02. Pick boring tech on purpose
New tech is a trap for side projects. Every hour spent reading docs for a shiny new framework is an hour not shipping. My default stack for a weekend MVP is always Next.js App Router, Tailwind, Prisma + Supabase, and Vercel. I could build this in my sleep. That's the point.
# My 60-second project bootstrap
npx create-next-app@latest my-mvp --typescript --tailwind --app
cd my-mvp
npx prisma init
# Push to GitHub, connect Vercel — done.
# Now go build the actual thing.03. The Friday Night / Saturday / Sunday framework
- Friday night (2 hrs): Scaffold, deploy a blank app to prod, wire up auth. Having a live URL from hour one is a psychological cheat code.

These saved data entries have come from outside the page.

(* ===== verification/FetchPool.v ===== *)
(** * Fetching metadata from a pool of peers: [fetch_metadata] of [src/src/peer/metadata_fetch.rs]

    Every peer of the pool is tried, at most sixteen at once, first in plain and,
    when the answer looks like a peer that wants encryption, again over an
    encrypted connection; the first to deliver ends the fetch.  What an attempt
    meets is an [Attempt]; which attempt starts or ends next, and when the time is
    up, are the steps of a run. *)

From Stdlib Require Import ZArith Lia String Strings.Byte.
From stdpp Require Import base tactics numbers list option.
From S2P Require Import Prelude Bencode PeerWire Handshake Net Extension Socks5 Rc4 Mse Engine MetadataFetch Connection.

#[local] Set Warnings "-register-all".

Definition MAX_CONCURRENT_FETCH : nat := 16.

(** ** One attempt *)

(** The [n]-th dial, what its connection carries, which timeouts pass (0 the plain handshake, 1 the key exchange, 2 the handshake
    over it), the random bytes, and the shared counter at each reservation. *)
Record Attempt := mkAttempt {
  at_dial : DialEnv;
  at_ext : option bytes;
  at_stream : nat -> Stream;
  at_expired : nat -> bool;
  at_secrets : Secrets;
  at_in_flight : nat -> Z;
}.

- Saturday (6–8 hrs): Build only the core loop. Nothing else. No settings page, no profile page, no dark mode toggle.
- Sunday morning (3 hrs): Polish the one happy path. Fix the three most embarrassing bugs. Write the README.
- Sunday afternoon: Share it. Anywhere. Literally anywhere. Ship or delete.
04. The features you skip on purpose
Here's what I explicitly cut from every MVP: user settings, email notifications, admin dashboards, error tracking, analytics, tests, and any page that isn't the core loop. I keep a 'V2' doc and dump every cut idea there. It makes cutting feel productive instead of like giving up.
A 'V2' doc is not a backlog. It's a graveyard with good lighting. Most of those ideas will never ship — and that's fine.
05. Shipping IS the learning
The feedback you get from one real user using a live product is worth more than one hundred hours of planning. You will learn things about your own idea in the first 24 hours after launch that no amount of research could surface. Ship ugly. Ship incomplete. Ship now. Iterate forever.
The projects I'm proudest of started as ugly weekend hacks. The ones I regret are the perfectly planned ones still sitting in a private GitHub repo. Done beats perfect every single time.